# ASSIGNMENT
Give again, word for word, each line below starting at the one that contains "Fixpoint deser_uint256_loop (n" and ending at the one that contains "let total_len := len r + len s + 4 in".

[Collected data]
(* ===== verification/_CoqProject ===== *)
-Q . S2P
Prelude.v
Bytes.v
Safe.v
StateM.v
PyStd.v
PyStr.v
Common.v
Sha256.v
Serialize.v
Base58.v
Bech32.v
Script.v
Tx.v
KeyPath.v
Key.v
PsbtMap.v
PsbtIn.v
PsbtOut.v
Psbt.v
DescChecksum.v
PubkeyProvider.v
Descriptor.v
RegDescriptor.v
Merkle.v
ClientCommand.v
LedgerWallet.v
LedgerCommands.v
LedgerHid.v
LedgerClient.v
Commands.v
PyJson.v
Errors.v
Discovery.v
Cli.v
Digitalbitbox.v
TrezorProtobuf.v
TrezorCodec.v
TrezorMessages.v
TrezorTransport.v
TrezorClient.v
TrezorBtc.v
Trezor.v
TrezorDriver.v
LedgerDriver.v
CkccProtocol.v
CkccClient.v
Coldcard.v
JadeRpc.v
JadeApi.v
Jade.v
==
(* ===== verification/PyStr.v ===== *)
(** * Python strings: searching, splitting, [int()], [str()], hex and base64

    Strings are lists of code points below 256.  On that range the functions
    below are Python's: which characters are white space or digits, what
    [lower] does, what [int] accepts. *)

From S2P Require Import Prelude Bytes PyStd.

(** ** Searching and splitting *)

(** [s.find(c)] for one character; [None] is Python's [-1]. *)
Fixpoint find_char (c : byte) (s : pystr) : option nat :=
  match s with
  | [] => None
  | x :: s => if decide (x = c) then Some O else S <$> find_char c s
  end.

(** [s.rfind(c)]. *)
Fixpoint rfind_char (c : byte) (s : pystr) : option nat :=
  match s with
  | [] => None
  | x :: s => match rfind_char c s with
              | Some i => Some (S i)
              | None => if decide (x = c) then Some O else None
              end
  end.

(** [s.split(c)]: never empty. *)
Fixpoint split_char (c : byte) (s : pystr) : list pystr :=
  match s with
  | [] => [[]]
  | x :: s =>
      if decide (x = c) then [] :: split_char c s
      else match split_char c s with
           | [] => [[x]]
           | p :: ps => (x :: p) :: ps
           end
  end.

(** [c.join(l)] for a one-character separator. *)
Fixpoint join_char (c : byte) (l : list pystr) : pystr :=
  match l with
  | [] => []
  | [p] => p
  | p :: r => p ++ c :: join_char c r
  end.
* * *
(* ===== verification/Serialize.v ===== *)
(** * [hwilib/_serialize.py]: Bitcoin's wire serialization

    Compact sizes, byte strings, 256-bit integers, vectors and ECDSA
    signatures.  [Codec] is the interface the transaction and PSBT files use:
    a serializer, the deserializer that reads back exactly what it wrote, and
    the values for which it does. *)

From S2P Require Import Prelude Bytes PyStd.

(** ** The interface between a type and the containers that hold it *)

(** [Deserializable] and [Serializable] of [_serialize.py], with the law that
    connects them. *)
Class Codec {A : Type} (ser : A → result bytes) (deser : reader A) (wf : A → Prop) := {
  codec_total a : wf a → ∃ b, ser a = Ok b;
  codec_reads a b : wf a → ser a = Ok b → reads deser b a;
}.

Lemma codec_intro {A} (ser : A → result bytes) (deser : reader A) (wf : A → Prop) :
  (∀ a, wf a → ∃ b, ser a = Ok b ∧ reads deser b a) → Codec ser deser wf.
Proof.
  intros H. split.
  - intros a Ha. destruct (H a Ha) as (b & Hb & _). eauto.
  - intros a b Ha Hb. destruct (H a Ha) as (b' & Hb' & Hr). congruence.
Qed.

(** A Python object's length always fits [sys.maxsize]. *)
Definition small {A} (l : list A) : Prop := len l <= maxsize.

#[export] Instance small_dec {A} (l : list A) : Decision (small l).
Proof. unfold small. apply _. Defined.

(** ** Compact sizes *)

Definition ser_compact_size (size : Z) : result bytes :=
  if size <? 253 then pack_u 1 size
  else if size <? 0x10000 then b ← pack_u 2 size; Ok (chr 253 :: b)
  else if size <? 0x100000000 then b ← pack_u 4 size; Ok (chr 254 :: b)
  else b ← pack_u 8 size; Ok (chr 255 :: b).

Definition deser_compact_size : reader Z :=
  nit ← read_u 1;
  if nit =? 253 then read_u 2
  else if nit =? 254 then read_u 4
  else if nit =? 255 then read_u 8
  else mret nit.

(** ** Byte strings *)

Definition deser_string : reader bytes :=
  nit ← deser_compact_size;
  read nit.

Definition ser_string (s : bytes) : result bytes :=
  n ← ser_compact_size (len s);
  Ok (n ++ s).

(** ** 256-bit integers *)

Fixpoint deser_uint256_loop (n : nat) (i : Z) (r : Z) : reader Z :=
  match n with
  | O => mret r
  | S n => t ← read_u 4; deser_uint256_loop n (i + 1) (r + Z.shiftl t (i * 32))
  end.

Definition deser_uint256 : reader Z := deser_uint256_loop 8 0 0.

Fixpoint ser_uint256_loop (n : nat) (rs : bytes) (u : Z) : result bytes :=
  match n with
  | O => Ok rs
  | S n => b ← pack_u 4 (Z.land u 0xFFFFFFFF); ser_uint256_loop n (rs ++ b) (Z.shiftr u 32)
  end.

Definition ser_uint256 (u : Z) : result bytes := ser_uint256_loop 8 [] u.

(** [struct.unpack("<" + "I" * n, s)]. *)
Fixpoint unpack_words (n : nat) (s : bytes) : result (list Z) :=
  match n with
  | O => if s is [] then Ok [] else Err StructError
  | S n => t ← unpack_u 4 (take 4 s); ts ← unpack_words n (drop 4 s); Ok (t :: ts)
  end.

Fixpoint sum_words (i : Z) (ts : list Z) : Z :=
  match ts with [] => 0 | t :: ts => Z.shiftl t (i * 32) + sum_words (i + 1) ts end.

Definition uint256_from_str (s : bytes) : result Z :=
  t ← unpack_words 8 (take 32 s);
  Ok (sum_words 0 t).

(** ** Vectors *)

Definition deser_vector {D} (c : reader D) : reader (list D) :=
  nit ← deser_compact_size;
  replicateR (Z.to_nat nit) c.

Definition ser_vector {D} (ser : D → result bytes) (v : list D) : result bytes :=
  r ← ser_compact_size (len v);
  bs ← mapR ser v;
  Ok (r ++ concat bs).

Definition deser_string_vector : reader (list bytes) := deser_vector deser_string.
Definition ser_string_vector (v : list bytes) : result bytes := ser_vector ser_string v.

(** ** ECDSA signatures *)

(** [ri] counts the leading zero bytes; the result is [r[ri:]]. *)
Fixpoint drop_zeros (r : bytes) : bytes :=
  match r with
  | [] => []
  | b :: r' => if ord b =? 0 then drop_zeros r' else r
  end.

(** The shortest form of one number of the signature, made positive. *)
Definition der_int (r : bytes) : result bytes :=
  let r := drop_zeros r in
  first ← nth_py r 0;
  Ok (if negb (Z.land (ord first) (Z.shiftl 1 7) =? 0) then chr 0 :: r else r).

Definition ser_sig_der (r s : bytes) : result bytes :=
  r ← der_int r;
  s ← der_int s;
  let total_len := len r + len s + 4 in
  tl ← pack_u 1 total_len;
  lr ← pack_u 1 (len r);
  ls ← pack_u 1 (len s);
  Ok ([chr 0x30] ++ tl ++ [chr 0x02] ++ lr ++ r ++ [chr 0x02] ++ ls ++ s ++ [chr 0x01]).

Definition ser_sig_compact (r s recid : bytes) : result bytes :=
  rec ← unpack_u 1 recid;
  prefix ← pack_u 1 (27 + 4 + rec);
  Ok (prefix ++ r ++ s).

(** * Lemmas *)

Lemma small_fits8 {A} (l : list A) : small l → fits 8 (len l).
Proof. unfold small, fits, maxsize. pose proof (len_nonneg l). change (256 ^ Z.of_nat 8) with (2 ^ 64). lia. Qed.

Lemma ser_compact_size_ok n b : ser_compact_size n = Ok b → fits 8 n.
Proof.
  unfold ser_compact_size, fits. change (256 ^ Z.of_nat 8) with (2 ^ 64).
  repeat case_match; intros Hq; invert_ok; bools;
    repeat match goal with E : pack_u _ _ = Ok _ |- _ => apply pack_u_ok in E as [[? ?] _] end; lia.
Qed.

# SOLUTION TO THIS TASK
Fixpoint deser_uint256_loop (n : nat) (i : Z) (r : Z) : reader Z :=
  match n with
  | O => mret r
  | S n => t ← read_u 4; deser_uint256_loop n (i + 1) (r + Z.shiftl t (i * 32))
  end.

Definition deser_uint256 : reader Z := deser_uint256_loop 8 0 0.

Fixpoint ser_uint256_loop (n : nat) (rs : bytes) (u : Z) : result bytes :=
  match n with
  | O => Ok rs
  | S n => b ← pack_u 4 (Z.land u 0xFFFFFFFF); ser_uint256_loop n (rs ++ b) (Z.shiftr u 32)
  end.

Definition ser_uint256 (u : Z) : result bytes := ser_uint256_loop 8 [] u.

(** [struct.unpack("<" + "I" * n, s)]. *)
Fixpoint unpack_words (n : nat) (s : bytes) : result (list Z) :=
  match n with
  | O => if s is [] then Ok [] else Err StructError
  | S n => t ← unpack_u 4 (take 4 s); ts ← unpack_words n (drop 4 s); Ok (t :: ts)
  end.

Fixpoint sum_words (i : Z) (ts : list Z) : Z :=
  match ts with [] => 0 | t :: ts => Z.shiftl t (i * 32) + sum_words (i + 1) ts end.

Definition uint256_from_str (s : bytes) : result Z :=
  t ← unpack_words 8 (take 32 s);
  Ok (sum_words 0 t).

(** ** Vectors *)

Definition deser_vector {D} (c : reader D) : reader (list D) :=
  nit ← deser_compact_size;
  replicateR (Z.to_nat nit) c.

Definition ser_vector {D} (ser : D → result bytes) (v : list D) : result bytes :=
  r ← ser_compact_size (len v);
  bs ← mapR ser v;
  Ok (r ++ concat bs).

Definition deser_string_vector : reader (list bytes) := deser_vector deser_string.
Definition ser_string_vector (v : list bytes) : result bytes := ser_vector ser_string v.

(** ** ECDSA signatures *)

(** [ri] counts the leading zero bytes; the result is [r[ri:]]. *)
Fixpoint drop_zeros (r : bytes) : bytes :=
  match r with
  | [] => []
  | b :: r' => if ord b =? 0 then drop_zeros r' else r
  end.

(** The shortest form of one number of the signature, made positive. *)
Definition der_int (r : bytes) : result bytes :=
  let r := drop_zeros r in
  first ← nth_py r 0;
  Ok (if negb (Z.land (ord first) (Z.shiftl 1 7) =? 0) then chr 0 :: r else r).

Definition ser_sig_der (r s : bytes) : result bytes :=
  r ← der_int r;
  s ← der_int s;
  let total_len := len r + len s + 4 in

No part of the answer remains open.